Reply By: jeffwa - Friday, Jun 29, 2007 at 16:59

Friday, Jun 29, 2007 at 16:59
So do you warm it up or drive it straight away, I'm not sure if it's just me or did it not actually answer the question?

I used to warm it up, but since reading a lot of stuff on this forum I now start it, let it run while I put the kids in the car then drive off slowly and wait until it get's up to temp to give it curry.
AnswerID: 249878

Follow Up By: Member - Roachie (SA) - Friday, Jun 29, 2007 at 17:19

Friday, Jun 29, 2007 at 17:19
Jeff,
I suppose it depends on what sort of diesel vehicle you drive. I know the newer diesel (commical rail and direct injenction etc) all say that you start and drive....and I'm not here to say anything against that.

What I am saying is that it goes against everything I've learnt over the years. You probably already know, but I am an old fashioned fart and I still believe in the old adage about there being no substitute for cubic inches. I'm not looking for an argument and I fully realise that there are 2.5 litre diesels out there today that would run rings around my old 6.5 chevvy motor in terms of both power output and economy....(but I'm yet to be convinced about longevity!!!)

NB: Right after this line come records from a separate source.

(** * jira-assign-version-action: the update engine of [src/jira.ts]

    A shallow embedding of [issueAlreadyHasVersion], [requestWithRetry] and
    [assignVersionToIssues], and the properties of the engine proved on it;
    then the two readers of the list of issues of [src/main.ts],
    [readIssuesFromFile] and [readIssuesFromInput].

    - JavaScript values are modelled as far as the code looks at them: the
      values [JSON.parse] can return ([json]), numbers ([number], with [NaN]
      and the infinities), [undefined] as [None].
    - An [async] function is a tree of its effects ([Async]): the requests
      and sleeps it awaits, the entries it pushes to the shared report, and
      how it ends (returns or throws).
    - A run of [assignVersionToIssues] is a pool of such tasks advanced one
      await at a time in any order ([fire], [run]). The [p-limit] package
      is not part of the source: [pLimit] is its check of the limit, and
      the limiter, which decides when a queued task starts, is modelled
      from the spec ([admits], [run_limited]). The pool leaves the start
      of a task open, and a run under the limiter is one of its runs.
    - Texts are byte strings. Logging ([core.info], [core.warning],
      [core.debug]) has no part in any result and is left out. *)

From Stdlib Require Import ZArith QArith String Ascii DecimalString DecimalPos Lia.
From stdpp Require Import base option list gmap strings.
(** * pkg/controller/csr_check.go: the CSR authorization decision

    A shallow embedding of the approver's decision functions
    ([authorizeCSR], [authorizeNodeClientCSR], [authorizeServingRenewal],
    [recentlyPendingCSRs], the Machine lookups and the SAN comparison
    utilities) and the properties the specification states about them.

    Conventions of the embedding:
    - a Go pair [(bool, error)] is [bool * option error], [None] being [nil];
    - a pointer that the code tests against [nil] is an [option];
    - [klog] calls only write to the log and are left out;
    - the TLS dial, certificate verification, the test for a "not found"
      API error and the textual forms of IPs and URLs belong to
      libraries, and [isNodeClientCert] to another file of the package:
      they are the fields of the class [Externals], so every theorem
      holds whatever these do; the API client is an argument, as in the
      code. *)

From Stdlib Require Import ZArith String Ascii List Permutation Lia.
From stdpp Require Import base decidable option list sorting gmap strings pretty.

Local Open Scope string_scope.
Local Open Scope Z_scope.

(** ** Go's [strings] package *)

Definition strings_HasPrefix (s prefix : string) : bool := String.prefix prefix s.

(** [s[n:]] *)
Fixpoint string_from (n : nat) (s : string) : string :=
  match n, s with
  | O, _ => s
  | S n', String _ s' => string_from n' s'
  | S _, EmptyString => EmptyString
  end.

Definition strings_TrimPrefix (s prefix : string) : string :=
  if strings_HasPrefix s prefix then string_from (String.length prefix) s else s.

Definition strings_Join (elems : list string) (sep : string) : string :=
  String.concat sep elems.

(** [len(s)] of a string, a slice: a Go [int]. *)
Definition len_string (s : string) : Z := Z.of_nat (String.length s).
Definition len {A} (l : list A) : Z := Z.of_nat (length l).

(** Go's [int] is 64 bits wide on every platform the approver is built for. *)
Definition int_max : Z := 2 ^ 63 - 1.
Definition int_wrap (z : Z) : Z := (z + 2 ^ 63) mod 2 ^ 64 - 2 ^ 63.

(** ** [sort.Strings]

    The library sorts in increasing byte-wise order.  A list has exactly
    one sorted arrangement for a total order, so any sorting function
    computes what [sort.Strings] leaves in the slice; merge sort is used. *)

Definition string_le (a b : string) : Prop := String.leb a b = true.

#[global] Instance string_le_dec : RelDecision string_le :=
  fun a b => decide (String.leb a b = true).

Definition sort_Strings (l : list string) : list string := merge_sort string_le l.

(** ** [k8s.io/apimachinery/pkg/util/sets]: [sets.String] *)

Module sets.
Definition String := gset string.
Definition NewString (items : list string) : gset string := list_to_set items.
Definition Has (s : gset string) (item : string) : bool := bool_decide (item ∈ s).
Definition HasAll (s : gset string) (items : list string) : bool := forallb (Has s) items.
Definition Equal (s1 s2 : gset string) : bool := bool_decide (s1 = s2).
End sets.

(** ** [time]

    A [time.Time] is modelled by the instant it denotes, counted in
    nanoseconds; [Add], [After] and [Before] are then the arithmetic of
    that line.  API timestamps carry no monotonic reading, so the
    comparisons are those of the wall clock. *)

Module time.
Definition Duration := Z.
Definition Time := Z.
Definition Nanosecond : Duration := 1.
Definition Second : Duration := 1000000000 * Nanosecond.
Definition Minute : Duration := 60 * Second.
Definition Hour : Duration := 60 * Minute.
Definition Add (t : Time) (d : Duration) : Time := t + d.
Definition After (t u : Time) : bool := u <? t.
Definition Before (t u : Time) : bool := t <? u.
End time.

(** ** Errors *)

Inductive operand : Type :=
| Str (s : string)
| Strs (l : list string)
| StrSet (s : gset string).

(** [StatusError] is an API error with its reason and message;
    [LibraryError] is any error of [net], [crypto/tls] or [crypto/x509];
    [Errorf] is [fmt.Errorf] with its format and operands. *)
Inductive error : Type :=
| StatusError (reason : string) (message : string)
| LibraryError (message : string)
| Errorf (format : string) (operands : list operand).


(** ** Constants of the package *)

Definition nodeUser : string := "system:node".
Definition nodeGroup : string := "system:nodes".
Definition nodeUserPrefix : string := nodeUser +:+ ":".

Definition maxPendingDelta : time.Duration := time.Hour.
Definition maxDiffBetweenPendingCSRsAndMachinesCount : Z := 100.

Definition nodeBootstrapperUsername : string :=
  "system:serviceaccount:openshift-machine-config-operator:node-bootstrapper".

Definition maxMachineClockSkew : time.Duration := 10 * time.Second.
Definition maxMachineDelta : time.Duration := 2 * time.Hour.

Definition nodeBootstrapperGroups : gset string :=
  sets.NewString [
    "system:serviceaccounts:openshift-machine-config-operator";
    "system:serviceaccounts";
    "system:authenticated"
  ].

(** ** API objects *)

Module corev1.
Definition NodeAddressType := string.
Definition NodeHostName : NodeAddressType := "Hostname".
Definition NodeInternalIP : NodeAddressType := "InternalIP".
Definition NodeExternalIP : NodeAddressType := "ExternalIP".
Definition NodeInternalDNS : NodeAddressType := "InternalDNS".
Definition NodeExternalDNS : NodeAddressType := "ExternalDNS".

Record NodeAddress := { Type_ : NodeAddressType; Address : string }.

Record ObjectReference := { Name : string }.

  (** [Port] is [Status.DaemonEndpoints.KubeletEndpoint.Port], an [int32]. *)
Record Node := {
    node_Name : string;
    node_Addresses : list NodeAddress;
    node_KubeletPort : Z
  }.
End corev1.

Module machinev1.
Record MachineStatus := {
    NodeRef : option corev1.ObjectReference;
    Addresses : list corev1.NodeAddress
  }.
Record Machine := {
    CreationTimestamp : time.Time;
    Status : MachineStatus
  }.
  (** [machinev1.Machine{}] *)
Definition zero : Machine :=
    {| CreationTimestamp := 0; Status := {| NodeRef := None; Addresses := [] |} |}.
End machinev1.

Module certificatesv1.
Definition KeyUsage := string.
Definition UsageDigitalSignature : KeyUsage := "digital signature".
Definition UsageKeyEncipherment : KeyUsage := "key encipherment".
Definition UsageServerAuth : KeyUsage := "server auth".
Definition UsageClientAuth : KeyUsage := "client auth".

Definition RequestConditionType := string.
Definition CertificateApproved : RequestConditionType := "Approved".
Definition CertificateDenied : RequestConditionType := "Denied".

Record CertificateSigningRequestCondition := { Type_ : RequestConditionType }.

Record CertificateSigningRequestSpec := {
    Username : string;
    Groups : list string;
    Usages : list KeyUsage
  }.

Record CertificateSigningRequestStatus := {
    Conditions : list CertificateSigningRequestCondition
  }.

Record CertificateSigningRequest := {
    Name : string;
    CreationTimestamp : time.Time;
    Spec : CertificateSigningRequestSpec;
    Status : CertificateSigningRequestStatus
  }.
End certificatesv1.

(** [net.IP] is a byte slice. *)
Definition IP := list Byte.byte.

Module pkix.
Record Name := { CommonName : string; Organization : list string }.
End pkix.

(** The client of the cluster API: [Get] of a Node by name either fills
    the Node in or returns an error. *)
Record Client := { Get : string -> corev1.Node + error }.

Record NodeClientCert := { Disabled : bool }.
Record ClusterMachineApproverConfig := { NodeClientCert_ : NodeClientCert }.

(** ** What the libraries and the rest of the package provide

    - [URL] and [URL_String]: a parsed [url.URL] and its [String] method.
      The elements of a [URIs] slice are the URLs [crypto/x509] parsed,
      none of them a nil pointer;
    - [IP_String]: [net.IP.String];
    - [CertPool]: [x509.CertPool];
    - [Verify]: [x509.Certificate.Verify] on the certificate's DER bytes,
      [None] when a chain to the roots is found;
    - [DialWithDialer]: [tls.DialWithDialer] on ["tcp"], given the timeout,
      the address, the roots and the server name; on success the peer
      certificates of the connection, the leaf first (a completed
      handshake always carries it);
    - [IsNotFound]: [apierrors.IsNotFound];
    - [isNodeClientCert]: the package's classifier of client-certificate
      requests, kept in another file of the package. *)

Module x509.
Record CertificateRequest {URL : Type} := {
    csr_Subject : pkix.Name;
    csr_DNSNames : list string;
    csr_EmailAddresses : list string;
    csr_IPAddresses : list IP;
    csr_URIs : list URL
  }.
Record Certificate {URL : Type} := {
    Raw : list Byte.byte;
    Subject : pkix.Name;
    DNSNames : list string;
    EmailAddresses : list string;
    IPAddresses : list IP;
    URIs : list URL
  }.
Arguments CertificateRequest : clear implicits.
Arguments Certificate : clear implicits.
Record VerifyOptions {CertPool : Type} := { Roots : option CertPool }.
Arguments VerifyOptions : clear implicits.
End x509.

Class Externals := {
  URL : Type;
  URL_String : URL -> string;
  IP_String : IP -> string;
  CertPool : Type;
  Verify : x509.Certificate URL -> x509.VerifyOptions CertPool -> option error;
  DialWithDialer :
    time.Duration -> string -> CertPool -> string ->
    (x509.Certificate URL * list (x509.Certificate URL)) + error;
  IsNotFound : error -> bool;
  isNodeClientCert :
    certificatesv1.CertificateSigningRequest -> x509.CertificateRequest URL -> bool
}.

(** [strconv.Itoa] and [net.JoinHostPort] *)

Definition strconv_Itoa (i : Z) : string := pretty i.

Fixpoint string_contains (c : ascii) (s : string) : bool :=
  match s with
  | EmptyString => false
  | String c' s' => if Ascii.eqb c c' then true else string_contains c s'
  end.

Definition net_JoinHostPort (host port : string) : string :=
  if string_contains ":" host
  then "[" +:+ host +:+ "]:" +:+ port
  else host +:+ ":" +:+ port.

(** ** The functions of csr_check.go *)

Section Approver.
Context `{Externals}.

Local Abbreviation CSR := certificatesv1.CertificateSigningRequest.
Local Abbreviation CertificateRequest := (x509.CertificateRequest URL).
Local Abbreviation Certificate := (x509.Certificate URL).

Definition validateCSRContents (req : CSR) (csr : CertificateRequest)
  : string * option error :=
  let username := certificatesv1.Username (certificatesv1.Spec req) in
  let groups := certificatesv1.Groups (certificatesv1.Spec req) in
  let usages := certificatesv1.Usages (certificatesv1.Spec req) in
  if negb (strings_HasPrefix username nodeUserPrefix) then ("", None) else
  let nodeAsking := strings_TrimPrefix username nodeUserPrefix in
  if len_string nodeAsking =? 0 then ("", None) else
  if len groups <? 2 then ("", Some (Errorf "Too few groups" [])) else
  let groupSet := sets.NewString groups in
  if negb (sets.HasAll groupSet [nodeGroup; "system:authenticated"%string]) then
    ("", Some (Errorf "%q not in %q and %q"
                 [StrSet groupSet; Str "system:authenticated"; Str nodeGroup]))
  else
  if negb (len usages =? 3) then ("", Some (Errorf "Too few usages" [])) else
  let usageSet := sets.NewString usages in
  if negb (sets.HasAll usageSet
             [certificatesv1.UsageDigitalSignature;
              certificatesv1.UsageKeyEncipherment;
              certificatesv1.UsageServerAuth]) then
    ("", Some (Errorf "%q is missing usages" [StrSet usageSet]))
  else
  if negb (String.eqb (pkix.CommonName (x509.csr_Subject csr)) username) then
    ("", Some (Errorf "Mismatched CommonName %s != %s"
                 [Str (pkix.CommonName (x509.csr_Subject csr)); Str username]))
  else
  let hasOrg :=
    existsb (fun org => String.eqb org nodeGroup)
            (pkix.Organization (x509.csr_Subject csr)) in
  if negb hasOrg then
    ("", Some (Errorf "Organization %v doesn't include %s"
                 [Strs (pkix.Organization (x509.csr_Subject csr)); Str nodeGroup]))
  else (nodeAsking, None).

Definition isReqFromNodeBootstrapper (req : CSR) : bool :=
  String.eqb (certificatesv1.Username (certificatesv1.Spec req)) nodeBootstrapperUsername
  && sets.Equal nodeBootstrapperGroups
       (sets.NewString (certificatesv1.Groups (certificatesv1.Spec req))).

Fixpoint findMatchingMachineFromNodeRef (nodeName : string)
  (machines : list machinev1.Machine) : machinev1.Machine * bool :=
  match machines with
  | [] => (machinev1.zero, false)
  | machine :: rest =>
      match machinev1.NodeRef (machinev1.Status machine) with
      | Some ref =>
          if String.eqb (corev1.Name ref) nodeName then (machine, true)
          else findMatchingMachineFromNodeRef nodeName rest
      | None => findMatchingMachineFromNodeRef nodeName rest
      end
  end.

(** The inner loop of [findMatchingMachineFromInternalDNS]: does one of
    the addresses make the function return? *)
Definition isInternalDNSOf (nodeName : string) (address : corev1.NodeAddress) : bool :=
  String.eqb (corev1.Type_ address) corev1.NodeInternalDNS
  && String.eqb (corev1.Address address) nodeName.

Fixpoint findMatchingMachineFromInternalDNS (nodeName : string)
  (machines : list machinev1.Machine) : machinev1.Machine * bool :=
  match machines with
  | [] => (machinev1.zero, false)
  | machine :: rest =>
      if existsb (isInternalDNSOf nodeName)
                 (machinev1.Addresses (machinev1.Status machine))
      then (machine, true)
      else findMatchingMachineFromInternalDNS nodeName rest
  end.
(** C3 at three snapshots, the last one strictly the newest. *)
Lemma getLatestSnapshot_newest_createdAt_witness :
  StateService.getLatestSnapshot (Q := engine_scan) 1
    (world_of (execution1 PROCESSING "duplicate")
       [snapshot_first; snapshot_second; snapshot_later])
  = (Returned (Some (RfqSnapshot.data snapshot_later)),
     world_of (execution1 PROCESSING "duplicate")
       [snapshot_first; snapshot_second; snapshot_later]).
Proof.
  apply (proj1 (getLatestSnapshot_newest_createdAt (Q := engine_scan)
                  engine_scan_sorts
                  (world_of (execution1 PROCESSING "duplicate")
                     [snapshot_first; snapshot_second; snapshot_later]) 1)
           [snapshot_first; snapshot_second] snapshot_later).
  - reflexivity.
  - intros x Hx. apply elem_of_cons in Hx as [-> | Hx]; [reflexivity |].
    apply list_elem_of_singleton in Hx as ->. reflexivity.
Defined.

(** C3, the claim as stated fails: two snapshots of one execution created in
    the same millisecond; an engine that sorts by createdAt, as the query
    asks, returns the first inserted and not the second. *)
Lemma getLatestSnapshot_tie_not_last :
  sorts_newest_first engine_scan ∧
  ∃ w,
    w = world_of (execution1 PROCESSING "duplicate") [snapshot_first; snapshot_second] ∧
    Prisma.rows_of 1 w = [snapshot_first; snapshot_second] ∧
    RfqSnapshot.createdAt snapshot_first = RfqSnapshot.createdAt snapshot_second ∧
    StateService.getLatestSnapshot (Q := engine_scan) 1 w
      = (Returned (Some (RfqSnapshot.data snapshot_first)), w) ∧
    RfqSnapshot.data snapshot_first ≠ RfqSnapshot.data snapshot_second.
Proof.
  split; [apply engine_scan_sorts |].
  eexists. split; [reflexivity |].
  split; [reflexivity |]. split; [reflexivity |]. split; [reflexivity |].
  intros H. apply (f_equal (fun m : obj => m !! "priority")) in H.
  vm_compute in H. discriminate H.
Qed.

(** ** Claims on [QueueService] *)

(** C9 (as amended). Two enqueue calls for the same execution and the same
    agent whose clock readings differ get different job keys, and after the
    second call the queue holds two distinct jobs, one under each key.  When
    both calls read the same millisecond the keys are the same and the second
    call adds no job. *)
Theorem enqueue_twice_keys (w : World) (agentName : string) (executionId : nat)
    (t1 t2 : Z) :
  agentName ∈ queues w →
  ∃ w2,
    QueueService.enqueue_twice agentName executionId t1 t2 w =
      (Returned (QueueService.job_key executionId agentName t1),
       Returned (QueueService.job_key executionId agentName t2), w2) ∧
    QueueService.queue_jobs agentName w2 =
      QueueService.Queue_add
        (Job.mk (QueueService.job_key executionId agentName t2) agentName executionId 0)
        (QueueService.Queue_add
           (Job.mk (QueueService.job_key executionId agentName t1) agentName executionId 0)
           (QueueService.queue_jobs agentName w)) ∧
    (t1 ≠ t2 →
       QueueService.job_key executionId agentName t1
         ≠ QueueService.job_key executionId agentName t2 ∧
       ∃ j1 j2,
         j1 ∈ QueueService.queue_jobs agentName w2 ∧
         j2 ∈ QueueService.queue_jobs agentName w2 ∧
         Job.id j1 = QueueService.job_key executionId agentName t1 ∧
         Job.id j2 = QueueService.job_key executionId agentName t2 ∧
         j1 ≠ j2) ∧
    (t1 = t2 →
       QueueService.queue_jobs agentName w2 =
         QueueService.queue_jobs agentName
           (QueueService.enqueue agentName executionId (at_time t1 w)).2).
Proof.
  intros Hq. unfold QueueService.enqueue_twice.
  rewrite (enqueue_opened (at_time t1 w)) by done. simpl.
  rewrite enqueue_opened by done. simpl.
  eexists. split; [reflexivity |].
  unfold QueueService.queue_jobs. simpl. rewrite !lookup_insert_eq. simpl.
  split; [reflexivity |]. split.
  - intros Hne. split; [intros H; by apply job_key_inj in H |].
    set (j1 := Job.mk (QueueService.job_key executionId agentName t1) agentName executionId 0).
    set (j2 := Job.mk (QueueService.job_key executionId agentName t2) agentName executionId 0).
    set (q := default [] (jobs w !! agentName)).
    destruct (Queue_add_has_id j1 q) as (x1 & Hx1 & Hid1).
    destruct (Queue_add_has_id j2 (QueueService.Queue_add j1 q)) as (x2 & Hx2 & Hid2).
    exists x1, x2. split; [by apply Queue_add_keeps |]. split; [done |].
    split; [done |]. split; [done |].
    intros ->. rewrite Hid1 in Hid2. simpl in Hid2. by apply job_key_inj in Hid2.
  - intros <-. by apply Queue_add_same_id.
Qed.

(** C9 at clock readings 6000 and 6001. *)
Lemma enqueue_twice_keys_witness :
  ∃ w2,
    QueueService.enqueue_twice "intake" 1 6000 6001
      (world_of (execution1 PENDING "intake") []) =
      (Returned "1-intake-6000", Returned "1-intake-6001", w2) ∧
    QueueService.queue_jobs "intake" w2 =
      [Job.mk "1-intake-6000" "intake" 1 0; Job.mk "1-intake-6001" "intake" 1 0].
Proof.
  destruct (enqueue_twice_keys (world_of (execution1 PENDING "intake") [])
              "intake" 1 6000 6001) as (w2 & Hrun & Hjobs & _).
  - vm_compute. reflexivity.
  - exists w2. split; [exact Hrun |]. rewrite Hjobs. vm_compute. reflexivity.
Defined.

(** C9, the claim as stated fails: two enqueue calls for execution 1 and
    agent intake that both read the clock at 6000 get the same key, and the
    queue holds one job. *)
Lemma enqueue_twice_same_millisecond :
  "intake" ∈ queues (world_of (execution1 PENDING "intake") []) ∧
  (QueueService.enqueue_twice "intake" 1 6000 6000
     (world_of (execution1 PENDING "intake") [])).1
    = (Returned "1-intake-6000", Returned "1-intake-6000") ∧
  QueueService.queue_jobs "intake"
    (QueueService.enqueue_twice "intake" 1 6000 6000
       (world_of (execution1 PENDING "intake") [])).2
    = [Job.mk "1-intake-6000" "intake" 1 0].
Proof.
  split; [vm_compute; reflexivity |].
  split; vm_compute; reflexivity.
Qed.

(** ** Claims on replay and resume *)

Section ReplayClaims.
Context {Q : QueryEngine}.
(* ===== verification/_CoqProject ===== *)
-Q . S2P
Prelude.v
Bitmap.v
Interrupt.v
KList.v
Sched.v
Sync.v
Paging.v
Arena.v
HeapPages.v
IoQueue.v
Keyboard.v
CString.v
Stdio.v
Disk.v
Ide.v
Partition.v
FsState.v
Inode.v
Dir.v
File.v
Pipe.v
Fs.v
FileCalls.v
Create.v
Task.v
WaitExit.v
Fork.v
Lifecycle.v
ForkStack.v
Commands.v
Shell.v
UserSpace.v
ForkMemory.v
PageDir.v
Exec.v
Segment.v
Syscall.v
Boot.v
Ps.v
Screen.v
Debug.v
Entry.v
Programs.v
Startup.v
#[global] Instance outcome_ret : MRet outcome := @Ok.
#[global] Instance outcome_bind : MBind outcome := fun A B f o =>
  match o with
  | Ok a => f a
  | Fault => Fault
  | Panic => Panic
  | Blocked => Blocked
  | NoFuel => NoFuel
  end.
#[global] Instance outcome_fmap : FMap outcome := fun A B f o => o ≫= λ a, Ok (f a).

Definition is_ok {A} (o : outcome A) : Prop := ∃ a, o = Ok a.

(** A read of memory that is not there faults. *)
Definition of_opt {A} (o : option A) : outcome A :=
  match o with Some a => Ok a | None => Fault end.

(** ** Arrays indexed by [Z] *)

Definition zlen {A} (l : list A) : Z := Z.of_nat (length l).

Definition aget {A} (l : list A) (i : Z) : outcome A :=
  if 0 <=? i then of_opt (l !! Z.to_nat i) else Fault.

Definition aset {A} (l : list A) (i : Z) (v : A) : outcome (list A) :=
  if (0 <=? i) && (i <? zlen l) then Ok (<[Z.to_nat i := v]> l) else Fault.

(** ** Automation *)

Create HintDb kernel.
Create Rewrite HintDb kernel.

(** [lia] with [/] and [mod] by constants turned into equations. *)
Ltac zdm := Z.to_euclidean_division_equations; lia.

(** Boolean comparisons of the code, turned into propositions. *)
Ltac zbool :=
  repeat match goal with
  | H : (_ <=? _) = true |- _ => apply Z.leb_le in H
  | H : (_ <=? _) = false |- _ => apply Z.leb_gt in H
  | H : (_ <? _) = true |- _ => apply Z.ltb_lt in H
  | H : (_ <? _) = false |- _ => apply Z.ltb_ge in H
  | H : (_ =? _) = true |- _ => apply Z.eqb_eq in H
  | H : (_ =? _) = false |- _ => apply Z.eqb_neq in H
  | H : (_ >? _) = true |- _ => rewrite Z.gtb_ltb in H; apply Z.ltb_lt in H
  | H : (_ >? _) = false |- _ => rewrite Z.gtb_ltb in H; apply Z.ltb_ge in H
  | H : (_ >=? _) = true |- _ => rewrite Z.geb_leb in H; apply Z.leb_le in H
  | H : (_ >=? _) = false |- _ => rewrite Z.geb_leb in H; apply Z.leb_gt in H
  | H : (_ && _) = true |- _ => apply andb_true_iff in H as [? ?]
  | H : (_ || _) = false |- _ => apply orb_false_iff in H as [? ?]
  | H : negb _ = true |- _ => apply negb_true_iff in H
  | H : negb _ = false |- _ => apply negb_false_iff in H
  end.

(** Case analysis on the innermost comparison of the goal. *)
Ltac zcase :=
  match goal with
  | |- context [if ?b then _ else _] =>
      match b with
      | context [if _ then _ else _] => fail 1
      | _ => let E := fresh "E" in destruct b eqn:E; zbool
      end
  end.

(** ** Lemmas on outcomes *)

Lemma bind_ok_iff {A B} (f : A → outcome B) (o : outcome A) (b : B) :
  o ≫= f = Ok b ↔ ∃ a, o = Ok a ∧ f a = Ok b.
Proof. split; [destruct o; simpl; naive_solver | intros (a & -> & ?); done]. Qed.

Lemma of_opt_ok {A} (o : option A) a : of_opt o = Ok a ↔ o = Some a.
Proof. destruct o; naive_solver. Qed.

(** Run one call of a chain of binds whose result is known. *)
Ltac mrun H := rewrite H; cbn [mbind outcome_bind of_opt].

(** Inversion of a chain of binds that ended well. *)
Ltac inv_ok :=
  repeat match goal with
  | H : _ ≫= _ = Ok _ |- _ =>
      let a := fresh "a" in let H1 := fresh "H" in let H2 := fresh "H" in
      apply bind_ok_iff in H as (a & H1 & H2)
  | H : Ok _ = Ok _ |- _ => injection H as H
  | H : of_opt _ = Ok _ |- _ => apply of_opt_ok in H
  | H : mret _ = Ok _ |- _ => injection H as H
  | H : (_, _) = (_, _) |- _ => injection H as ? ?
  | H : Fault = Ok _ |- _ => discriminate H
  | H : Panic = Ok _ |- _ => discriminate H
  | H : Blocked = Ok _ |- _ => discriminate H
  | H : NoFuel = Ok _ |- _ => discriminate H
  | H : ∃ _, _ |- _ => destruct H
  | H : _ ∧ _ |- _ => destruct H
  end; simplify_eq.

(** ** Lemmas on arrays *)

Lemma zlen_nonneg {A} (l : list A) : 0 ≤ zlen l.
Proof. unfold zlen. lia. Qed.

Lemma aget_ok {A} (l : list A) i a :
  aget l i = Ok a ↔ 0 ≤ i ∧ l !! Z.to_nat i = Some a.
Proof.
  unfold aget. destruct (Z.leb_spec 0 i) as [Hi|Hi].
  - rewrite of_opt_ok. naive_solver.
  - split; [done | lia].
Qed.

Lemma aget_in_range {A} (l : list A) i : 0 ≤ i < zlen l → ∃ a, aget l i = Ok a.
Proof.
  intros Hi. destruct (l !! Z.to_nat i) as [a|] eqn:E.
  - exists a. apply aget_ok. split; [lia | done].
  - apply lookup_ge_None in E. unfold zlen in Hi. lia.
Qed.

Lemma aget_range {A} (l : list A) i a : aget l i = Ok a → 0 ≤ i < zlen l.
Proof.
  rewrite aget_ok. intros [? H]. apply lookup_lt_Some in H. unfold zlen. lia.
Qed.

Lemma aset_ok {A} (l : list A) i v :
  0 ≤ i < zlen l → aset l i v = Ok (<[Z.to_nat i := v]> l).
Proof.
  intros [H1 H2]. unfold aset.
  by rewrite (proj2 (Z.leb_le _ _) H1), (proj2 (Z.ltb_lt _ _) H2).
Qed.

Lemma aset_inv {A} (l l' : list A) i v :
  aset l i v = Ok l' → 0 ≤ i < zlen l ∧ l' = <[Z.to_nat i := v]> l.
Proof. unfold aset. zcase; intros ?; inv_ok; auto. Qed.

Lemma aget_insert_eq {A} (l : list A) i v :
  0 ≤ i < zlen l → aget (<[Z.to_nat i := v]> l) i = Ok v.
Proof.
  intros Hi. apply aget_ok. split; [lia|].
  apply list_lookup_insert_eq. unfold zlen in Hi. lia.
Qed.

Lemma aget_insert_ne {A} (l : list A) i j v :
  0 ≤ i → i ≠ j → aget (<[Z.to_nat i := v]> l) j = aget l j.
Proof.
  intros ??. unfold aget. destruct (Z.leb_spec 0 j); [|done].
  rewrite list_lookup_insert_ne; [done | lia].
Qed.

Lemma zlen_cons {A} (x : A) l : zlen (x :: l) = zlen l + 1.
Proof. unfold zlen. simpl. lia. Qed.
Lemma zlen_app {A} (l k : list A) : zlen (l ++ k) = zlen l + zlen k.
Proof. unfold zlen. rewrite length_app. lia. Qed.
Lemma zlen_nil {A} : zlen (@nil A) = 0.
Proof. done. Qed.
#[export] Hint Rewrite @zlen_cons @zlen_app @zlen_nil : kernel.

Lemma zlen_insert {A} (l : list A) i v : zlen (<[i := v]> l) = zlen l.
Proof. unfold zlen. by rewrite length_insert. Qed.

#[export] Hint Resolve zlen_nonneg : kernel.
#[export] Hint Rewrite @zlen_insert : kernel.

(** ** Lemmas on machine integers *)

Lemma u8_range x : 0 ≤ u8 x < 256.
Proof. unfold u8. zdm. Qed.
Lemma u32_range x : 0 ≤ u32 x < 4294967296.
Proof. unfold u32. zdm. Qed.
Lemma u8_small x : 0 ≤ x < 256 → u8 x = x.
Proof. unfold u8. intros. zdm. Qed.
Lemma u16_small x : 0 ≤ x < 65536 → u16 x = x.
Proof. unfold u16. intros. zdm. Qed.
Lemma u32_small x : 0 ≤ x < 4294967296 → u32 x = x.
Proof. unfold u32. intros. zdm. Qed.
Lemma i32_small x : -2147483648 ≤ x < 2147483648 → i32 x = x.
Proof. unfold i32. intros. zdm. Qed.
Lemma i32_u32 x : i32 (u32 x) = i32 x.
Proof. unfold i32, u32. zdm. Qed.

#[export] Hint Resolve u8_range u32_range : kernel.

With the 6.5 (as somebody else said recently about their similar motor), when I start it up it sounds like somebody banging a hession bag full of hammers against a brick wall for the first 20 seconds!!! If I try to drive off sooner than about 1 minute it sounds like the tappets are gunna come out from their hiding place and grab me by the gonads and thrash me to within an inch of my life!!!!!!! hahahaha

I have no issue with starting her up and then proceeding to switch on the air compressor, ipod/radio, buckle-up etc etc before heading off.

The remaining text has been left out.